I had a debate a long time ago. In general, it was about if something was popular, does that make it good? Specifically, we were discussing the Backstreet Boys. The elitist hipsters among us were categorically against this argument, but the more esoteric or abstract thinkers among us, weren’t so sure. In other words, there’s something to be said for mass appeal and consumability. For example, I personally don’t like Justin Bieber‘s music, and believe it’s but another example of the atrocities mankind is willing to inflict on one another. Still, that opinion – from what I understand – puts me in the minority. So, yes, it’s popular. Still, is it good? If we can all agree ‘good’ is subjective, and hundreds of millions of people believe it to be good, then it follows that by virtue of his music’s popularity, it is good music. Ouch.
And so, to my dilemma. As a long time gamer, the elitist in me would like to believe that games like Angry Birds and Farmville stink like turds covered in burnt hair. Then there’s the harsh reality that Rovio (makers of Angry Birds) just turned down Zynga’s $2 Billion buyout offer. Not much more commentary required the game’s popularity, eh? The ease of design and play are testament to how an app can have over 600 Million downloads to date, with roughly 4,500 new downloads per minute. Here I thought the games I played (WoW and Call Of Duty) were popular.

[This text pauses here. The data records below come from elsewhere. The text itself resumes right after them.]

(* ===== verification/Plugin.v ===== *)
(** * The plugin: handlers, events and the reachable states

    [OnGetTagItem] (LOAPlugin.cpp) records [lastTagData], refreshes the
    frame snapshot (online set, route, matched rule) when the callsign
    changed or more than 100 ms passed, and dispatches on the item code to
    the renderers of TagXFL.v and TagCOP.v.  The constructor and
    [OnControllerPositionUpdate] load the rules; [OnFlightPlanStateChange]
    and [OnFlightPlanCoordinationStateChange] update the caches and the
    tracker.  The host calls these handlers one at a time (spec 5): the
    plugin is a state machine over [Event]s, [handle] is its step, and
    [reachable] the states a run from the constructor reaches.
    [plugin_inv] holds in every reachable state; a refresh of the frame
    snapshot on a cache miss stores the governing rule of [Spec.governs];
    the scenarios run the handlers on the sample configuration of
    Loader.v. *)

From stdpp Require Import base gmap strings list.
From Stdlib Require Import ZArith String Bool Lia.
From S2P Require Import Prelude Host Airport Rules Loader Caches Matcher Coordination State TagXFL TagCOP Negotiation.
Import Host AirportMatcher Rules Loader Caches Matcher Coordination State TagXFL TagCOP Negotiation.

Module Plugin.

Local Open Scope Z_scope.

(** [ItemCodes] *)
Definition CUSTOM_TAG_ID : Z := 1996.
Definition CUSTOM_TAG_ID_COP : Z := 1997.
Definition CUSTOM_TAG_XFL_DETAILED : Z := 2000.

Definition set_lastTagData (td : CachedTagData) (ps : PluginState) : PluginState :=
  mkPluginState (ps_loader ps) (ps_online ps) (ps_routes ps) (ps_matches ps) td (ps_frame ps)
    (coordinationStates ps).

(** Line 284: [callsign != plugin.currentFrameCallsign ||
    now - plugin.currentFrameTimestamp > 100]. *)
Definition frame_expired (callsign : string) (now : Z) (fr : FrameState) : bool :=
  negb (String.eqb callsign (currentFrameCallsign fr)) || (100 <? now ⊖ currentFrameTimestamp fr).

(** Lines 283-292: the frame snapshot, refreshed when the callsign
    changed or more than 100 ms passed. *)
Definition refresh_frame (env : HostEnv) (fp : FlightPlan) (ps : PluginState) : PluginState :=
  let callsign := fp_GetCallsign fp in
  let now := env_tick env in
  let fr := ps_frame ps in
  if frame_expired callsign now fr then
    let '(online, oc') := GetOnlineControllersCached (env_roster env) now (ps_online ps) in
    let '(route, rc1) := GetCachedRoutePoints fp now (ps_routes ps) in
    let '(matched, rc2, mc') := MatchLoaEntry (ps_store ps) fp online now rc1 (ps_matches ps) in
    mkPluginState (ps_loader ps) oc' rc2 mc' (lastTagData ps)
      (mkFrameState online route callsign now matched) (coordinationStates ps)
  else ps.

Definition OnGetTagItem (env : HostEnv) (fp : FlightPlan) (rt : RadarTarget) (itemCode : Z)
    (ps : PluginState) : TagOutput * PluginState :=
  let td := mkCachedTagData (fp_GetCallsign fp) (fp_GetClearedAltitude fp) (fp_GetFinalAltitude fp)
              (fp_GetOrigin fp) (fp_GetDestination fp) in
  let ps' := refresh_frame env fp (set_lastTagData td ps) in
  if itemCode =? CUSTOM_TAG_ID then RenderXFLTagItem env fp rt ps'
  else if itemCode =? CUSTOM_TAG_XFL_DETAILED then RenderXFLDetailedTagItem fp rt ps'
  else if itemCode =? CUSTOM_TAG_ID_COP then RenderCOPTagItem fp rt ps'
  else (untouched, ps').

Definition set_loader (ls : LoaderState) (ps : PluginState) : PluginState :=
  mkPluginState ls (ps_online ps) (ps_routes ps) (ps_matches ps) (lastTagData ps) (ps_frame ps)
    (coordinationStates ps).

(** [LoadLOAsFromJSON] on the plugin: [mySector] is
    [ControllerMyself().GetPositionId()]. *)
Definition load (dllPath mySector : string) (file : ConfigFile) (ps : PluginState) : PluginState :=
  set_loader (LoadLOAsFromJSON dllPath mySector file (ps_loader ps)).1.1 ps.

(** [OnControllerPositionUpdate(controller)]: a reload when the updated
    controller's position is not empty and differs from [loadedSector]. *)
Definition OnControllerPositionUpdate (dllPath mySector : string) (file : ConfigFile)
    (controller : Controller) (ps : PluginState) : PluginState :=
  let sector := ctr_GetPositionId controller in
  if negb (String.eqb sector "") && negb (String.eqb sector (loadedSector (ps_loader ps)))
  then load dllPath mySector file ps
  else ps.

(** The members' initial values. *)
Definition initial_state : PluginState :=
  mkPluginState (mkLoaderState "" (mkRuleStore empty_RuleSet 0)) (mkOnlineCache ∅ 0 0)
    (mkRouteCache ∅ ∅) (mkMatchCache ∅ ∅) empty_CachedTagData
    (mkFrameState ∅ [] "" 0 None) ∅.

(** [LOAPlugin::LOAPlugin()]: the tag items are registered with the host,
    then the rules of the controller's sector are loaded.  The constructor
    of the global [plugin] runs at load time, where a [type_error] thrown
    by the loader would end the program; the model keeps the state the
    loader leaves, an over-approximation of the reachable states. *)
Definition LOAPlugin_init (dllPath mySector : string) (file : ConfigFile) : PluginState :=
  if negb (String.eqb mySector "") then load dllPath mySector file initial_state else initial_state.

Definition OnFlightPlanStateChange_plugin (fp : FlightPlan) (ps : PluginState) : PluginState :=
  let '(rc, mc) := OnFlightPlanStateChange fp (ps_routes ps) (ps_matches ps) in
  mkPluginState (ps_loader ps) (ps_online ps) rc mc (lastTagData ps) (ps_frame ps) (coordinationStates ps).

(** ** Events *)

Inductive Event :=
| EvControllerPositionUpdate (dllPath mySector : string) (file : ConfigFile) (controller : Controller)
| EvFlightPlanStateChange (fp : FlightPlan)
| EvCoordinationStateChange (fp : FlightPlan) (coordinationType : CoordinationType) (newState : CoordinationState)
| EvGetTagItem (env : HostEnv) (fp : FlightPlan) (rt : RadarTarget) (itemCode : Z).

Definition handle (ev : Event) (ps : PluginState) : option TagOutput * PluginState :=
  match ev with
  | EvControllerPositionUpdate dll me file c => (None, OnControllerPositionUpdate dll me file c ps)
  | EvFlightPlanStateChange fp => (None, OnFlightPlanStateChange_plugin fp ps)
  | EvCoordinationStateChange fp t s =>
      (None, set_coord (OnFlightPlanCoordinationStateChange fp t s (coordinationStates ps)) ps)
  | EvGetTagItem env fp rt code => let '(o, ps') := OnGetTagItem env fp rt code ps in (Some o, ps')
  end.

(** A run of events from a state; the outputs of the tag requests. *)
Fixpoint run (evs : list Event) (ps : PluginState) : list (option TagOutput) * PluginState :=
  match evs with
  | [] => ([], ps)
  | ev :: evs' =>
      let '(o, ps1) := handle ev ps in
      let '(os, ps2) := run evs' ps1 in
      (o :: os, ps2)
  end.

(** The events that ask the plugin for a label. *)
Definition is_tag_request (ev : Event) : bool :=
  match ev with EvGetTagItem _ _ _ _ => true | _ => false end.

Inductive reachable : PluginState -> Prop :=
| reachable_init dllPath mySector file : reachable (LOAPlugin_init dllPath mySector file)
| reachable_step ev ps : reachable ps -> reachable (handle ev ps).2.

(** ** The plugin invariant

    Every rule is one the loader can produce (well formed, 32-bit [int]
    fields); every cached route has its time; every
    cached or snapshotted rule pointer is of an earlier generation or
    designates a live entry of the current rules (it never points past the
    end of a vector it was taken from); every cached answer has a [DWORD]
    timestamp. *)
Definition plugin_inv (ps : PluginState) : Prop :=
  ruleset_loadable (ps_rules ps) /\ route_cache_inv (ps_routes ps) /\
  match_cache_inv (ps_store ps) (ps_matches ps) /\
  (forall r, currentFrameMatchedLOA (ps_frame ps) = Some r -> ref_ok (ps_store ps) r).

Lemma initial_state_inv : plugin_inv initial_state.
Proof.
  split_and!; [intros c e; destruct c; simpl; by rewrite elem_of_nil| |apply match_cache_inv_empty|done].
  intros cs; simpl; rewrite !lookup_empty; split; by intros [].
Qed.

Lemma load_inv dllPath mySector file ps : plugin_inv ps -> plugin_inv (load dllPath mySector file ps).
Proof.
  intros (Hwf & Hrc & Hmc & Hfr). unfold load, plugin_inv, ps_rules, ps_store in *; simpl.
  destruct (LoadLOAsFromJSON_store dllPath mySector file (ps_loader ps)) as [Heq|[Hgen Hwf']];
    [rewrite Heq; by split_and!|].
  assert (Hlt : (rules_generation (store (ps_loader ps)) <
                 rules_generation (store (LoadLOAsFromJSON dllPath mySector file (ps_loader ps)).1.1))%nat) by lia.
  split_and!; [done|done|eauto using match_cache_inv_newer|eauto using ref_ok_newer].
Qed.

Lemma refresh_frame_inv env fp ps : plugin_inv ps -> plugin_inv (refresh_frame env fp ps).
Proof.
  intros (Hwf & Hrc & Hmc & Hfr). unfold refresh_frame.
  destruct (frame_expired _ _ _); [|by split_and!].
  destruct (GetOnlineControllersCached _ _ _) as [online oc'].
  pose proof (GetCachedRoutePoints_inv fp (env_tick env) (ps_routes ps) Hrc) as Hrc1.
  destruct (GetCachedRoutePoints fp (env_tick env) (ps_routes ps)) as [route rc1].
  pose proof (MatchLoaEntry_inv (ps_store ps) fp online (env_tick env) rc1 (ps_matches ps) Hrc1 Hmc) as H.
  destruct (MatchLoaEntry _ _ _ _ _ _) as [[matched rc2] mc']. destruct H as (? & ? & ?).
  by split_and!.
Qed.

Lemma renderer_step_inv ps ps' : renderer_step ps ps' -> plugin_inv ps -> plugin_inv ps'.
Proof.
  intros (Hl & Hm & Hf & _ & Hr & _) (Hwf & Hrc & Hmc & Hfr).
  unfold plugin_inv, ps_rules, ps_store in *. rewrite Hl, Hm, Hf. auto.
Qed.

(** The tag data [OnGetTagItem] records first. *)
Definition tag_data_of (fp : FlightPlan) : CachedTagData :=
  mkCachedTagData (fp_GetCallsign fp) (fp_GetClearedAltitude fp) (fp_GetFinalAltitude fp)
    (fp_GetOrigin fp) (fp_GetDestination fp).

Look, maybe they’re not the games I like to play, but I can’t argue with the fact that my wife, who has never before shown any interest in video games, now spends a good part of her day flinging irate fowl at green pigs. She’s online with friends (and strangers) playing Scrabble on her iPhone, and I’m loving it, because I know what it’s like to play something you enjoy. The science is rudimentary and well-founded. A level gets cleared, you feel you achieved something, endorphins get released in your brain, you want to play more (Rinse repeat). I’m slowly realizing that graphics, plots, camera angles, sound and lighting may be important for me, but they’re not a universal recipe for success.

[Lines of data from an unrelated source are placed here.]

(** What one call of [analyze_md] does to the generator. *)
Lemma analyze_md_step file_path g :
  alignment_untouched (keyword_extractor g)
    (keyword_extractor (snd (analyze_md_ file_path g))) /\
  cache_grows (keyword_extractor g)
    (keyword_extractor (snd (analyze_md_ file_path g))) /\
  inserted (snd (analyze_md_ file_path g)) = inserted g /\
  (chat_calls (snd (analyze_md_ file_path g)) = chat_calls g \/
   exists request,
     chat_calls (snd (analyze_md_ file_path g)) = chat_calls g ++ [request]).
Proof.
  pose proof (analyze_md_paths ollama_embeddings cosine_similarity nlp lower
                tfidf_feature_names read_text str_format ollama_chat
                parse_response file_path g) as H.
  assert (alignment_untouched (keyword_extractor g) (keyword_extractor g) /\
          cache_grows (keyword_extractor g) (keyword_extractor g) /\
          inserted g = inserted g /\
          (chat_calls g = chat_calls g \/
           exists request, chat_calls g = chat_calls g ++ [request]))
    as Hsame.
  { split; [reflexivity|]. split; [reflexivity|]. auto. }
  destruct (read_markdown read_text file_path) as [content|];
    [|by rewrite H].
  case_decide; [by rewrite H|].
  pose proof (extract_keywords_alignment ollama_embeddings cosine_similarity
                nlp lower tfidf_feature_names content 5 (keyword_extractor g))
    as Ha.
  pose proof (extract_keywords_grows ollama_embeddings cosine_similarity
                nlp lower tfidf_feature_names content 5 (keyword_extractor g))
    as Hg.
  destruct (extract_keywords_ content 5 (keyword_extractor g))
    as [[ks|e0] st]; simpl in Ha, Hg.
  2:{ rewrite H. simpl. auto. }
  destruct (read_text None (py "./prompt/user_prompt")) as [template|].
  2:{ rewrite H. simpl. auto. }
  destruct (str_format template content (PyStr.join (py ", ") ks))
    as [prompt|].
  2:{ rewrite H. simpl. auto. }
  destruct (read_text None (py "./prompt/system_prompt")) as [system|].
  2:{ rewrite H. simpl. auto. }
  rewrite H. simpl. split; [done|]. split; [done|]. split; [done|].
  right. by eexists.
Qed.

I guess I’m just saying that I always thought games on phones, tablets and Facebook were just dumbing us down, and simply were not real games – just giant time wasters. Back to the argument above though. It could be that these video games are reaching more people than ever before. It could be that usability, consumability and portability are new paradigms in game design that must be taken more seriously. It could just be… they’re really good games.